The issue here is not with the CCT system. It’s that members of our community are not investing in the ethos of the system, and therefore do not experience the norms as a positive reason to change their behaviors. Utilizing an alternative system, particularly one that jumps to punitive measures, would fail to address this lack of commitment and introduce additional negative effects. Such a system would increase secrecy and distrust, disrupt opportunities for harm-reduction, harm individuals who are accused of noncompliance and further deter confrontation out of concern about the punishment it could inflict on implicated peers.
Due to the lack of an immediate solution to the perils high-risk students face on campus, you might wonder, as many of our peers openly and publicly have: Why bother? Why tighten things for able-bodied students for the benefit of a small subset? Why come here if you’re so afraid? The question itself betrays a belief that high-risk students are inconvenient for the community as a whole, and therefore less deserving of this space. The answers to why we are here are manifold: Internet access, an education, food security, reliable housing, a safe place to live and that other places are even less COVID-safe than Vassar’s campus. We’re inconvenient, but we’d like to live.
Most important, there are immediate solutions. The answer is that we shouldn’t be put in situations in which we must bear the risks of confrontation or be corralled away. This relies less on the College tightening up regulations on off-campus travel (though they still should), and more on the campus community at large recognizing that their personal relationships, behaviors and risks are no longer just their own. The protections we have do little to protect high-risk students if peers bring off-campus clandestine romances into the public showers, remove masks to sip Crafted in the testing line or ignore the directive to double-mask.

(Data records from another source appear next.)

(** Adding an entry to the indirect block, which the caller holds as [bp]. *)
Lemma new_entry room n s c bs i ip bp s1 j :
  file_ok (room + 4) s c bs i ip -> enough_free k (c_view c) (S n) ->
  addr_at ip 12 <> 0 -> (12 < j < NSLOT)%nat -> slot_addr (c_view c) ip j = 0 ->
  txn start size s1 (c_acquire (addr_at ip 12) bp c) bs -> bio_frame s s1 ->
  wp (let! addr :=
        (let! addr := balloc 1 in
         do upd_data bp (fun d => put32 d (4 * (j - 13)) addr);
         do log_write bp;
         ret addr) in
      do brelse bp; ret addr) s1
    (fun a s' => exists c' bs', file_grown room n s c i ip s' c' bs' ip /\
      a = slot_addr (c_view c') ip j /\ a <> 0).
Proof.
  intros H Hf Hi Hj H0 T1 F1. pose proof (fo_addrs _ _ _ _ _ _ H) as Hok.
  pose proof (fo_alloc _ _ _ _ _ _ H) as Ha. pose proof (fo_busy _ _ _ _ _ _ H) as Hbusy.
  destruct (no_slot _ _ _ _ _ _ Hok 12) as [Hdi Hui]; [unfold NSLOT; lia|done|].
  change (slot_addr (c_view c) ip 12) with (addr_at ip 12) in *.
  set (ind := addr_at ip 12) in *. replace (room + 4)%nat with (S (S room + 2)) in H, Ha by lia.
  pose proof (alloc_ok_acquire _ _ _ _ ind bp s1 Ha Hbusy Hdi Hui T1 F1) as Ha1.
  apply wp_bind, wp_bind. eapply wp_mono; [by apply (balloc_step (S room) n)|].
  intros b s2 (Hb & Hu & Ha2 & Hf2 & F2). change (c_view (c_acquire ind bp c)) with (c_view c) in *.
  destruct (ao_view _ _ _ _ _ _ _ Ha) as [Hbytes Hdom].
  pose proof (ao_map _ _ _ _ _ _ _ Ha) as Hm.
  assert (dsz : c_size c <= 2 ^ 31) by apply Ha.
  pose proof (grow_indirect k start size (c_size c) (c_view c) ip b j Hok Hm Hbytes Hdom Hb Hu
    H0 dsz Hj Hi) as G. fold ind in G.
  destruct (slot_readable (S room + 2) s c bs i ip 12 H) as (Hr & _ & _ & Hd & Hdok & Hfs);
    [unfold NSLOT; lia|done|]. change (slot_addr (c_view c) ip 12) with ind in *.
  assert (c_view (c_alloc k b (c_acquire ind bp c)) !! ind = Some (blk (c_view c) ind)) as Hd2.
  { change (v_alloc k b (c_view c) !! ind = Some (blk (c_view c) ind)).
    etrans; [exact (ind_keeps k start size (c_size c) (c_view c) ip b Hok Hb Hu Hi)|done]. }
  pose proof (ao_txn _ _ _ _ _ _ _ Ha2) as T2.
  apply wp_bind. eapply (txn_store _ _ _ _ _ T2 ind bp _ (blk (c_view c) ind));
    [apply lookup_insert_eq|done|by apply put32_ok|]. intros s3 T3 F3.
  pose proof (ao_log _ _ _ _ _ _ _ Ha2) as Hlog. pose proof (ao_bufs _ _ _ _ _ _ _ Ha2) as Hbf.
  apply wp_bind. eapply (txn_log _ _ _ _ _ T3 ind bp); [apply lookup_insert_eq|done|lia|].
  intros s4 T4 F4. apply wp_ret. apply wp_bind.
  eapply (txn_brelse _ _ _ _ _ T4 ind bp); [apply lookup_insert_eq|left; apply logged_in|].
  intros s5 T5 F5. apply wp_ret.
  set (c5 := c_free ind _) in T5. set (bs5 := logged ind _) in T5. exists c5, bs5.
  assert (c_busy c5 = ∅) as Hb5.
  { unfold c5. cbn. rewrite Hbusy. by rewrite delete_insert_eq, delete_empty. }
  assert (txn_frame s s5) as F.
  { etrans; [by apply bio_txn_frame|]. etrans; [exact F2|].
    etrans; [by apply bio_txn_frame|]. etrans; [exact F4|]. by apply bio_txn_frame. }
  pose proof (logged_length ind (alloc_logged k b bs)) as L. fold bs5 in L.
  assert (c_view c5 = <[ind := put32 (blk (c_view c) ind) (4 * (j - 13)) b]>
    (v_alloc k b (c_view c))) as Hv5 by done.
  assert (slot_addr (c_view c5) ip j = b) as Hsj.
  { rewrite Hv5. pose proof (bo_size _ _ _ _ _ Hm). apply slot_indirect_insert; [done|done|apply Hdok|lia]. }
  pose proof (data_block_range _ _ _ _ _ (bo_free _ _ _ _ _ Hm b Hb Hu)) as [_ Hb2].
  split; [|split; [done|lia]]. split; [split|].
  - split; [done| |apply G| | |].
    + by rewrite (txn_frame_sb _ _ F), (ao_sb _ _ _ _ _ _ _ Ha).
    + intros n'. rewrite Hb5, lookup_empty. by intros [].
    + lia.
    + rewrite Hb5, map_size_empty. lia.
  - done.
  - rewrite (txn_frame_icache _ _ F). apply H.
  - apply G.
  - split; [done|]. split; [|split; [done|split; [done|by apply txn_fs_frame]]].
    eapply enough_free_view; [|exact Hf2]. intros x Hx Hux.
    unfold is_unused in *. rewrite Hv5, blk_insert, decide_False; [done|]. by apply Hdi.
Qed.
Lemma file_ok_less room room' s c bs i ip :
  file_ok room s c bs i ip -> (room' <= room)%nat -> file_ok room' s c bs i ip.
Proof. intros [A B C D] Hr. split; try done. by eapply alloc_ok_less. Qed.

No doubt, our requested behavior changes are inconvenient—we want to caffeine-load on double-shot macchiatos in class as much as you do. But it’s also inconvenient for us to risk our health to remind you about what you already know and have expressly chosen not to care about.
The ideal outcome for high-risk students would be a shift in the campus discourse in the direction of true community care: Students who are currently engaging in risky practices would alter those behaviors for the good of their peers who stand most to suffer as a result of their actions. The practical evidence does not point in that direction. Due to a confluence of factors perhaps including altered testing regimens, there have already been more student COVID cases in the first few weeks of the spring semester than there were in the fall semester as a whole. More virulent strains have been found in the Hudson Valley. Also throughout the region, young people with comorbidities and underlying conditions continue to experience severely limited access to vaccination sites. Ongoing pressure on the College to open up more risky behaviors to the student body will yield even greater isolation for high-risk students as those around us engage in College-sanctioned behaviors that, nevertheless, could have deadly consequences.
When we’re envisioning a structure of community care, it should address the students who are most at risk of harm—not make life rosy for the dominant group and terrifying for the rest. For high-risk students, the motto of the community care model, “we precedes me,” has a sinister valence. It means that the comfort and convenience of the “average risk” student precedes our comfort, our access to educational resources, and our lives.